[ACTIVITY]
Among the entries below, one line contains "Lemma peek_done s" and another contains "intros Hsh. split;". Transcribe those two lines and every line between them, exactly.

[DATA TO PROCESS]
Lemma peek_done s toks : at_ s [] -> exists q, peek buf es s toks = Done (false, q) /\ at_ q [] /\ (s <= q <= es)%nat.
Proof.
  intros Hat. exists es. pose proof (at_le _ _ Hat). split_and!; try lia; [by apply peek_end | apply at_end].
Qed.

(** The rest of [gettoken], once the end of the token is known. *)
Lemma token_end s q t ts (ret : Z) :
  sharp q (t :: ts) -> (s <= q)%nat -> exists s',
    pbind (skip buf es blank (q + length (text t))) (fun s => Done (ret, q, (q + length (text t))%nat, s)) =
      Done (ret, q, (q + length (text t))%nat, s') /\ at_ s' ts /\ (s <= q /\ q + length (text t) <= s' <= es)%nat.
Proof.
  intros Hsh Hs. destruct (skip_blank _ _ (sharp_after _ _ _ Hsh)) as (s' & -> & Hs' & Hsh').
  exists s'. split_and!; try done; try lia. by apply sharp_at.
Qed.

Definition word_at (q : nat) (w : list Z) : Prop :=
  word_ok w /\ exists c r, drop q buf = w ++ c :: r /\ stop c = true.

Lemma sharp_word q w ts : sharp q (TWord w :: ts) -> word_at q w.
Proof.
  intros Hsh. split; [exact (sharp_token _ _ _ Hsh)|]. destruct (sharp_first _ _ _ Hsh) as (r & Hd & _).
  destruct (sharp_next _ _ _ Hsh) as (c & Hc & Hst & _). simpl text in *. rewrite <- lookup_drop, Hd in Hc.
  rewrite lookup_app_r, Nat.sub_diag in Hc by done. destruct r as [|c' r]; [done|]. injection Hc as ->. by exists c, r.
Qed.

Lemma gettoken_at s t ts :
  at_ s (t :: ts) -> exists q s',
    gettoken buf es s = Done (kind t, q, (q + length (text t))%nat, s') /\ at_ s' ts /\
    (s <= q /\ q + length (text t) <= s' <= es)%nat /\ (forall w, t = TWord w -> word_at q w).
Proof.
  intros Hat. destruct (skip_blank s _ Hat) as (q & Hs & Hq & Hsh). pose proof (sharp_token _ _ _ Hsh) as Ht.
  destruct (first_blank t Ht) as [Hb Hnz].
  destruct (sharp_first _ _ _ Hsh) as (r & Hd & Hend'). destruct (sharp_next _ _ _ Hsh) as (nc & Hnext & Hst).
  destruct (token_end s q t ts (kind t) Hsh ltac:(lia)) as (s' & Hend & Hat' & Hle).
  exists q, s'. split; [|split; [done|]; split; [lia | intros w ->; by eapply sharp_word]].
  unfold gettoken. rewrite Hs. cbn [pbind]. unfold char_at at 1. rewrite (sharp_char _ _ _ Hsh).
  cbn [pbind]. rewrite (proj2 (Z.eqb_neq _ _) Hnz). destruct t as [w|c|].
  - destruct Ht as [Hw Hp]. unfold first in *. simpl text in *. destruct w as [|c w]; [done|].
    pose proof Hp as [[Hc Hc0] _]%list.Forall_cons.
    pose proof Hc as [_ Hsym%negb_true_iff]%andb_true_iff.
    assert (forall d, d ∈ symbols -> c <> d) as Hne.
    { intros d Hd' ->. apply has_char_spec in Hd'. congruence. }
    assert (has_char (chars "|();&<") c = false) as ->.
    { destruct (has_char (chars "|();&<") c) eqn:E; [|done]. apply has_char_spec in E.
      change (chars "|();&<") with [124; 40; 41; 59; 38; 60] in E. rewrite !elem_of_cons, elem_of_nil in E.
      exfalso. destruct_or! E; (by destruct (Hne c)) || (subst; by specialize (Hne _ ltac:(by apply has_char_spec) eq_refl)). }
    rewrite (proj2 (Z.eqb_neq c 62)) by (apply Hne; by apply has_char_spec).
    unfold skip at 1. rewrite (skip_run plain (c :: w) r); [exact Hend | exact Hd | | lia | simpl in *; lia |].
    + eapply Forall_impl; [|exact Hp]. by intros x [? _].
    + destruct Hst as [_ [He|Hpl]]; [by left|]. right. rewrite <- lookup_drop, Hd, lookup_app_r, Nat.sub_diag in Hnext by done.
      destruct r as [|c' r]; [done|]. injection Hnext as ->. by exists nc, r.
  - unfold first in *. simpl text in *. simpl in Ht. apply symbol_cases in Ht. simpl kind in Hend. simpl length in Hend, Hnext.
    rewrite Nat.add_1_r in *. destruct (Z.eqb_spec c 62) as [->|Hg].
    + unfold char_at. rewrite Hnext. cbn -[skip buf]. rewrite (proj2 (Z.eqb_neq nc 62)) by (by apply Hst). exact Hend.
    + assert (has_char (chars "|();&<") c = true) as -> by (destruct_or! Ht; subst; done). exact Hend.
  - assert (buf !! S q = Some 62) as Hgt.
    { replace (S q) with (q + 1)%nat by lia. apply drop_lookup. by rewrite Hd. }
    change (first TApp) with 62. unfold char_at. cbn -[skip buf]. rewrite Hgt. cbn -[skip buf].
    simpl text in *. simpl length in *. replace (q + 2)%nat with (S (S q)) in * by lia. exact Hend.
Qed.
--
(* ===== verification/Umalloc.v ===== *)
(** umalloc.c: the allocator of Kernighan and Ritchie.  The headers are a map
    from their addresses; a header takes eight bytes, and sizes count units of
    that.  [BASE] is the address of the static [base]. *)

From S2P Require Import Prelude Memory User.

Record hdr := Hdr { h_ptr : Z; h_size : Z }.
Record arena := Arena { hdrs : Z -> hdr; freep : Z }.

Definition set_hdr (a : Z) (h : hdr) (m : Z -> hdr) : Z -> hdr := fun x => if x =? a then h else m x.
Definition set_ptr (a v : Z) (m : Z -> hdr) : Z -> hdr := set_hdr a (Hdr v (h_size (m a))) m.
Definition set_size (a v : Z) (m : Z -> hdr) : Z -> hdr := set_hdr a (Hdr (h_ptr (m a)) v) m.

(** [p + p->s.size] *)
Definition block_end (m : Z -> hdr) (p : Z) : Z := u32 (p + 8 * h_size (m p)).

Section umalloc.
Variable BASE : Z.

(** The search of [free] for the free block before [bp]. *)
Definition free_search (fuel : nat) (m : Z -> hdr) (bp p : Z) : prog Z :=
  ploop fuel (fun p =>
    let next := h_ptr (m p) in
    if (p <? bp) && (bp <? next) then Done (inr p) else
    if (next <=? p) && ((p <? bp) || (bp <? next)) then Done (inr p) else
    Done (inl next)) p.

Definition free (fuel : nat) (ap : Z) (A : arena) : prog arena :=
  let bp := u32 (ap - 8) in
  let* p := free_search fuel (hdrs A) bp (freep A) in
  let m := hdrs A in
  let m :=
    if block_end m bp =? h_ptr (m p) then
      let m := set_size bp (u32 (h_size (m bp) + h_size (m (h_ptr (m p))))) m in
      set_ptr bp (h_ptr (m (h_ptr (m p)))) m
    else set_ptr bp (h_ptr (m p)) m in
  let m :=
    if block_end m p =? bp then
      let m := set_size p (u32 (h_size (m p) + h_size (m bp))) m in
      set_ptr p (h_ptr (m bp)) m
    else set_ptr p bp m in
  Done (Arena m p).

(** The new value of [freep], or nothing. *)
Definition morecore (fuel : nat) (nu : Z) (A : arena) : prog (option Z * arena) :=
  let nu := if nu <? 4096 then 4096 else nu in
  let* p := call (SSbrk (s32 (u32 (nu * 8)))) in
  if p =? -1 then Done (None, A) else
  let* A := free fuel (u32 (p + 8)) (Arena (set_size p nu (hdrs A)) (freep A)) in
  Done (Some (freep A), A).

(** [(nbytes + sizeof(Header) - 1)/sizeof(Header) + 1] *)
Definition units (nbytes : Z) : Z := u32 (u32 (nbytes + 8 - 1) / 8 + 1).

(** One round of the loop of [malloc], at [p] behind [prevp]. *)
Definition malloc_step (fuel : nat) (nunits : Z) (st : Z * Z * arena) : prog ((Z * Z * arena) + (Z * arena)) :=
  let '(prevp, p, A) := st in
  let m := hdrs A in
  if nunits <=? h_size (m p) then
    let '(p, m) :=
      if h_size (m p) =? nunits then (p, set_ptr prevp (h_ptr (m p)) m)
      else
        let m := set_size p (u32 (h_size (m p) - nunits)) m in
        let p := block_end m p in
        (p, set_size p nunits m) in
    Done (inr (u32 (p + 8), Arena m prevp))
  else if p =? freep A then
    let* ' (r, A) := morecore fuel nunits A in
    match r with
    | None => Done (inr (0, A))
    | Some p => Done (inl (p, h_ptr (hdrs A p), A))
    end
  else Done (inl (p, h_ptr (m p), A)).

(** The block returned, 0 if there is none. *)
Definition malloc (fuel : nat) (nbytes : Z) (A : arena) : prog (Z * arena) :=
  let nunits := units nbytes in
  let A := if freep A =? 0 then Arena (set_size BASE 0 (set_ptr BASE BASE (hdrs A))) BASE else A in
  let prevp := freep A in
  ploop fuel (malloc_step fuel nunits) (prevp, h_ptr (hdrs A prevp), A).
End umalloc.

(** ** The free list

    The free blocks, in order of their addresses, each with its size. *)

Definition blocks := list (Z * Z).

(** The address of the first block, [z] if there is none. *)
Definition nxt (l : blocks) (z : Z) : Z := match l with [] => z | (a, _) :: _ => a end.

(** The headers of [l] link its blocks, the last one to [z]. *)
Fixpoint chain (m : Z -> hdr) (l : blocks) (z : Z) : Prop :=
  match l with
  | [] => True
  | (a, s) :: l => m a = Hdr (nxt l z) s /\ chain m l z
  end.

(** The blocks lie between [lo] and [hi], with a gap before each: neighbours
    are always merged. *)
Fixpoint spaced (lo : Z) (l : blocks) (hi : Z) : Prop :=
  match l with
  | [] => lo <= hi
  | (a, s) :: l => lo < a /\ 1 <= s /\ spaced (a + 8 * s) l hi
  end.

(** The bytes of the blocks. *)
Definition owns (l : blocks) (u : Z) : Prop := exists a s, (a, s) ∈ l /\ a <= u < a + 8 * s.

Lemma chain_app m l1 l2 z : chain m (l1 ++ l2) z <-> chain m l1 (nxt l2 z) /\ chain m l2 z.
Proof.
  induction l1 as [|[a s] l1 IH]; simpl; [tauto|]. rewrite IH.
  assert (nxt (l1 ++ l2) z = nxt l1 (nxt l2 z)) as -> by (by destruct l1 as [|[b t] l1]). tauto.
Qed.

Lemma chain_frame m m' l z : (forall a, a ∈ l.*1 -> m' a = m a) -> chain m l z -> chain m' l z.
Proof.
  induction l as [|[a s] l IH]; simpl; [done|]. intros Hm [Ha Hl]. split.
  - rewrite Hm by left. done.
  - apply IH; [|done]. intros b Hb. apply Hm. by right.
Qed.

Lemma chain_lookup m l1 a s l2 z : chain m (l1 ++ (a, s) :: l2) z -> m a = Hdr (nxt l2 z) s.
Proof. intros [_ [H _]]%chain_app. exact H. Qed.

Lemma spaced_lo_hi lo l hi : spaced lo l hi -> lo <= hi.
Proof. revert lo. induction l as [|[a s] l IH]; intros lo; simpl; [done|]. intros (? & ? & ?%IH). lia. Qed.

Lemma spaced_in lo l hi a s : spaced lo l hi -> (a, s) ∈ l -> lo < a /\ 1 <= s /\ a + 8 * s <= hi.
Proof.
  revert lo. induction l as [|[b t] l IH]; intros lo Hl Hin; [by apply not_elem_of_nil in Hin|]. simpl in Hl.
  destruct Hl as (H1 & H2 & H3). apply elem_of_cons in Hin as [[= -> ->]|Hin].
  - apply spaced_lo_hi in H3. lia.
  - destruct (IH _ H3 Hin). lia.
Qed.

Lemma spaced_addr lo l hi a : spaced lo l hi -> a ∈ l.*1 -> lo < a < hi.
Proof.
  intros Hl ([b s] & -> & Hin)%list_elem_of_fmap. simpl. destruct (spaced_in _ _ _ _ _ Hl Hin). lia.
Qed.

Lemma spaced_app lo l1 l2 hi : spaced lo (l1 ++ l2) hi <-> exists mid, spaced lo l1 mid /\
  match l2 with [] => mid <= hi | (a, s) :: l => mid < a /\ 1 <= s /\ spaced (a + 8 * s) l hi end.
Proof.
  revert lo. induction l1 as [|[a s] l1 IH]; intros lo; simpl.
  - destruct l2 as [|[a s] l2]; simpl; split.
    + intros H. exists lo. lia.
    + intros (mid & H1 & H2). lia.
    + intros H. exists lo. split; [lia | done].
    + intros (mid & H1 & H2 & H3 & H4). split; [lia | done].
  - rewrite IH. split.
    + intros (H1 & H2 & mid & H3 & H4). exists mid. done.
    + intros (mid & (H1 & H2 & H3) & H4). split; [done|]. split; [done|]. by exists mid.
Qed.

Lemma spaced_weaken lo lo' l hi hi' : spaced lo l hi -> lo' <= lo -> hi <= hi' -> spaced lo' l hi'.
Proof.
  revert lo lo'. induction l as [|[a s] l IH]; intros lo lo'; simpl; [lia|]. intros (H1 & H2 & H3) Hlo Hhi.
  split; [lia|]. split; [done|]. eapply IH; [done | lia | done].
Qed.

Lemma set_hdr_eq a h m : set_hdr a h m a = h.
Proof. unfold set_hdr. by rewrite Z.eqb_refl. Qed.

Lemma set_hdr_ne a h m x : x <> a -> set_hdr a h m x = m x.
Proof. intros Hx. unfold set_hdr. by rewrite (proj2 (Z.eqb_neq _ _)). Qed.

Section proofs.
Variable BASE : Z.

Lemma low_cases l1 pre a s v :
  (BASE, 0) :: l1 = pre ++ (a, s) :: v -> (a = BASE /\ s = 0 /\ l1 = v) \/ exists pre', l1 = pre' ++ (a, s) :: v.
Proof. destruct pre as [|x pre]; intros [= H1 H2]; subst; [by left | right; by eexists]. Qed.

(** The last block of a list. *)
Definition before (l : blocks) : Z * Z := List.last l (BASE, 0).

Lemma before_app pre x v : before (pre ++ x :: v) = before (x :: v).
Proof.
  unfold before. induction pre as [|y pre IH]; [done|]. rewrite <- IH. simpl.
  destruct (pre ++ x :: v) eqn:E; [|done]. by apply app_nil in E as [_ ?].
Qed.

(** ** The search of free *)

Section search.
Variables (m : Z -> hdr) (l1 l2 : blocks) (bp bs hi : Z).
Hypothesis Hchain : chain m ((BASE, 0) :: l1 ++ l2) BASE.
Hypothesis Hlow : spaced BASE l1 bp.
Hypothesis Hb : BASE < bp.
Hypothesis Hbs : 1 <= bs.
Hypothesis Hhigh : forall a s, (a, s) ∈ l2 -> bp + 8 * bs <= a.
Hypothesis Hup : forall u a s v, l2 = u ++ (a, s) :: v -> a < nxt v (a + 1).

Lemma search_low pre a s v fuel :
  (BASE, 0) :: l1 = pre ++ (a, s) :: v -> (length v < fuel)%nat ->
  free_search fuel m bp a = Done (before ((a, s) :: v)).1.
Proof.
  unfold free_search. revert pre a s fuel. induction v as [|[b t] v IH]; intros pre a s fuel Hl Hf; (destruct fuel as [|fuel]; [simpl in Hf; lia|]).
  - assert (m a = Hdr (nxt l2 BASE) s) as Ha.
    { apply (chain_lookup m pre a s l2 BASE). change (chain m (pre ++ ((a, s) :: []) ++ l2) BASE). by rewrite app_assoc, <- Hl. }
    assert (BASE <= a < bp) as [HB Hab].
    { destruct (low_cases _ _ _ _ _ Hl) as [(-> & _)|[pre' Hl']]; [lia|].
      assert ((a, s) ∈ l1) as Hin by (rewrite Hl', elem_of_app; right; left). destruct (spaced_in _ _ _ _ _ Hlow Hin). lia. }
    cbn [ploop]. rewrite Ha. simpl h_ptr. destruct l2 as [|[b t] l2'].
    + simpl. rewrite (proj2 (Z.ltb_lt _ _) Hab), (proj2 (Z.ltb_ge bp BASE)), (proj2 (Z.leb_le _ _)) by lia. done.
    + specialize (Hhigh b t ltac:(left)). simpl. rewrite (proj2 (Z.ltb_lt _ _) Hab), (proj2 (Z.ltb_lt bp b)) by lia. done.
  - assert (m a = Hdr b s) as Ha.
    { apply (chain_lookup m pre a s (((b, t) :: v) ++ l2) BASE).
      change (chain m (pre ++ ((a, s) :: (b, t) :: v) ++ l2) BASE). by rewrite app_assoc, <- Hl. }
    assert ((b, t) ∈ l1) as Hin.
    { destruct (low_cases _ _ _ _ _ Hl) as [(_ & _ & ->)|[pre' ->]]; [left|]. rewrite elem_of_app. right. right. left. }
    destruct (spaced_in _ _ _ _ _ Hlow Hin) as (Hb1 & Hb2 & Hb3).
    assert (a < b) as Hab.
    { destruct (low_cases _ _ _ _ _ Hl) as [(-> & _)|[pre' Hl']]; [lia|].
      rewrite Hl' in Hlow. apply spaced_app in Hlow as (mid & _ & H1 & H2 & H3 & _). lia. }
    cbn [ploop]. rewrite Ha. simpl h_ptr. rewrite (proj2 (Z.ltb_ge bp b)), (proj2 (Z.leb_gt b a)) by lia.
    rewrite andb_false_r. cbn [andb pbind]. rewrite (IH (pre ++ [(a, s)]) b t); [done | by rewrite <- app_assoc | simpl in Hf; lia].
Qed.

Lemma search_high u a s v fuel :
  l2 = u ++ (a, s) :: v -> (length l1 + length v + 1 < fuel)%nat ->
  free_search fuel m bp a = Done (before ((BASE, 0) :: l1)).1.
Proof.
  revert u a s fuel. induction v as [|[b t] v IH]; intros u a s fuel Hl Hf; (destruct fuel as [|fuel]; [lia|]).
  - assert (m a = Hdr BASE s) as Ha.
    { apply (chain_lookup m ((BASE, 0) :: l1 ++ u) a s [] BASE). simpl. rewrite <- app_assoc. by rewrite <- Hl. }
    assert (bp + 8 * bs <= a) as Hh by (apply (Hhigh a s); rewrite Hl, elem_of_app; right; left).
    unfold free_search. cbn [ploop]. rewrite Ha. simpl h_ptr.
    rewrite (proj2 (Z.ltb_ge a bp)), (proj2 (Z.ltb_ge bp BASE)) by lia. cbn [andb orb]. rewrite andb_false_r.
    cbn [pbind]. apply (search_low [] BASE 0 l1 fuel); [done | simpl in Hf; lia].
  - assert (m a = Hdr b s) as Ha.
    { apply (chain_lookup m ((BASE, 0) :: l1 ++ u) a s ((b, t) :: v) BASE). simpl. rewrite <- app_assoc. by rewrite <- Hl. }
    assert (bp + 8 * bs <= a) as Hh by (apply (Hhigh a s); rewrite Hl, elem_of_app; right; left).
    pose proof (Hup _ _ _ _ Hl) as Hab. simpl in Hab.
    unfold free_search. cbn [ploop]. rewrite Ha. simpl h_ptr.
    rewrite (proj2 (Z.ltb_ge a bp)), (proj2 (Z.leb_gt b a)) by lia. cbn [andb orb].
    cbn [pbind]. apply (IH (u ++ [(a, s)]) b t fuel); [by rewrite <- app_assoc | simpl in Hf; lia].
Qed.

[RESPONSE TO THE EXERCISE]
Lemma peek_done s toks : at_ s [] -> exists q, peek buf es s toks = Done (false, q) /\ at_ q [] /\ (s <= q <= es)%nat.
Proof.
  intros Hat. exists es. pose proof (at_le _ _ Hat). split_and!; try lia; [by apply peek_end | apply at_end].
Qed.

(** The rest of [gettoken], once the end of the token is known. *)
Lemma token_end s q t ts (ret : Z) :
  sharp q (t :: ts) -> (s <= q)%nat -> exists s',
    pbind (skip buf es blank (q + length (text t))) (fun s => Done (ret, q, (q + length (text t))%nat, s)) =
      Done (ret, q, (q + length (text t))%nat, s') /\ at_ s' ts /\ (s <= q /\ q + length (text t) <= s' <= es)%nat.
Proof.
  intros Hsh Hs. destruct (skip_blank _ _ (sharp_after _ _ _ Hsh)) as (s' & -> & Hs' & Hsh').
  exists s'. split_and!; try done; try lia. by apply sharp_at.
Qed.

Definition word_at (q : nat) (w : list Z) : Prop :=
  word_ok w /\ exists c r, drop q buf = w ++ c :: r /\ stop c = true.

Lemma sharp_word q w ts : sharp q (TWord w :: ts) -> word_at q w.
Proof.
  intros Hsh. split; [exact (sharp_token _ _ _ Hsh)|]. destruct (sharp_first _ _ _ Hsh) as (r & Hd & _).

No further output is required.